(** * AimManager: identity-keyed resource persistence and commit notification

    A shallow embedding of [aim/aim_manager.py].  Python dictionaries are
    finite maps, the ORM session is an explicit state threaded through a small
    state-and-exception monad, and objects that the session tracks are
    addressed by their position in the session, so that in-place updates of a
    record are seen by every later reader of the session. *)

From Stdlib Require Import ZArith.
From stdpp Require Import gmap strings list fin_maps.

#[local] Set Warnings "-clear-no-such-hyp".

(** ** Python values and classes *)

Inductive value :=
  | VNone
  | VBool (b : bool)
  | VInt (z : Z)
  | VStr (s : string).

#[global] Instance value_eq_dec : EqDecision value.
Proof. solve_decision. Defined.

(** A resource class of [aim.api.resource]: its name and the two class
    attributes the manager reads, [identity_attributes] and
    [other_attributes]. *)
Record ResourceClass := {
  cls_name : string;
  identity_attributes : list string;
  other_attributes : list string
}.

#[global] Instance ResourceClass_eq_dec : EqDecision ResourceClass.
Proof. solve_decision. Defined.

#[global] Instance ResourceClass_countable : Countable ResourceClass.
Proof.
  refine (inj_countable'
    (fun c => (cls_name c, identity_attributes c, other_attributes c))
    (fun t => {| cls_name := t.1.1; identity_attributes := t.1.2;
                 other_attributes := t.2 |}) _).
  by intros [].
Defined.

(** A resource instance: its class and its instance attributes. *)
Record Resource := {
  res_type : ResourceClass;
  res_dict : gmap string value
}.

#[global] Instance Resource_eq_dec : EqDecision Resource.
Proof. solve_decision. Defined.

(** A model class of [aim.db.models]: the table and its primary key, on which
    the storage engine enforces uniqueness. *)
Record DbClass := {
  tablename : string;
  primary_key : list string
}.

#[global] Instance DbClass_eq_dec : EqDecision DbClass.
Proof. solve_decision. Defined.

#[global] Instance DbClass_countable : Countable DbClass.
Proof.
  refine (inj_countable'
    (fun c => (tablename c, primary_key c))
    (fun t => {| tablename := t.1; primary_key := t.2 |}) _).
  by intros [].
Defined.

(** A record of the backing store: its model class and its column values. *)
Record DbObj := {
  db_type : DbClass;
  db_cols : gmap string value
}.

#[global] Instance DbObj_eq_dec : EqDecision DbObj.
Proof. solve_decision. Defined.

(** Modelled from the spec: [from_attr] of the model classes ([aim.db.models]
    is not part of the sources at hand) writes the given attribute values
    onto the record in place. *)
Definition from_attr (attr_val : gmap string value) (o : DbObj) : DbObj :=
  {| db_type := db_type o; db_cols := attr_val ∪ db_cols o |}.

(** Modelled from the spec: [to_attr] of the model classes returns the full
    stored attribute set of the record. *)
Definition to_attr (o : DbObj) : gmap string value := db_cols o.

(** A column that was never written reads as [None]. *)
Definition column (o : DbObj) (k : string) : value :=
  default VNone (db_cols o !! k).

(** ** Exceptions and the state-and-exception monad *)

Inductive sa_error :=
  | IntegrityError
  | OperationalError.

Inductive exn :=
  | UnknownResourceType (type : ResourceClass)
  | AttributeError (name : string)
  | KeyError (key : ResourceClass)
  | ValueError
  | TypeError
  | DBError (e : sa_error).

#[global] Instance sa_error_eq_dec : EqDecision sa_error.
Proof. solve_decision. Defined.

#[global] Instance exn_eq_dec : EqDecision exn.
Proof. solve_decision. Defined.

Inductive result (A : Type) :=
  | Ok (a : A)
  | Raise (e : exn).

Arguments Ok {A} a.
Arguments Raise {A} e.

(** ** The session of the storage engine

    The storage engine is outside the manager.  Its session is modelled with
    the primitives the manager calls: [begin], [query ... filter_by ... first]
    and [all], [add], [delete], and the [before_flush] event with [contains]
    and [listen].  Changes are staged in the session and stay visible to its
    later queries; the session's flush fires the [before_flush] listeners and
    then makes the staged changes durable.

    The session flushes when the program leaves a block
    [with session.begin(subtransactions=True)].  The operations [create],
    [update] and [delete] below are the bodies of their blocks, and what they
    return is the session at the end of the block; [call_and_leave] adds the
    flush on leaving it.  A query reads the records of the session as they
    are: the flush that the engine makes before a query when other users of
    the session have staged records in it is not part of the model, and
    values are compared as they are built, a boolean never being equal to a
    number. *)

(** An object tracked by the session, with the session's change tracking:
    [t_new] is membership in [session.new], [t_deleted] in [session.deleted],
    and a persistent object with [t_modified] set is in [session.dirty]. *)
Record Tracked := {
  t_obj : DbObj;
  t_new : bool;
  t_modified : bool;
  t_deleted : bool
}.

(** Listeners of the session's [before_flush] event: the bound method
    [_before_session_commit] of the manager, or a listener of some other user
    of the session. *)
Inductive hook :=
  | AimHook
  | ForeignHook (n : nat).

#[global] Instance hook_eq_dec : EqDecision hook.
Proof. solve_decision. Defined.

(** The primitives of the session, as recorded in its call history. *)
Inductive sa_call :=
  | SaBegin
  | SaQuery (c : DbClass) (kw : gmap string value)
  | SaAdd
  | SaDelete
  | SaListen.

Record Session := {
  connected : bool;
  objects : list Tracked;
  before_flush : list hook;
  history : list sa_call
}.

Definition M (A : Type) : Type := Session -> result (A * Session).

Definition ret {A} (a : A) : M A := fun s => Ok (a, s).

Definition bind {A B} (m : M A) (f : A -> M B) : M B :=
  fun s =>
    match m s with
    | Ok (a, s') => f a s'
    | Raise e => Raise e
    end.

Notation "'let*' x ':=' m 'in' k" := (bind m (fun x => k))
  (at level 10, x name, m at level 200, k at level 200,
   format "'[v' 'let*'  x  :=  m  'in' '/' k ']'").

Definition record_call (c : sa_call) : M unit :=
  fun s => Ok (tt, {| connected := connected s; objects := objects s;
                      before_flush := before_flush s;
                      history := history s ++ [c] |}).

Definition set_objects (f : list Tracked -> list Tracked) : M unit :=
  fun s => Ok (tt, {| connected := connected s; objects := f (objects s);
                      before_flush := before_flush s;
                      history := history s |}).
────
• Work task: Whenever the word "models" appears in a line of the listing, copy out that line.

• Task solution:
(** A model class of [aim.db.models]: the table and its primary key, on which
(** Modelled from the spec: [from_attr] of the model classes ([aim.db.models]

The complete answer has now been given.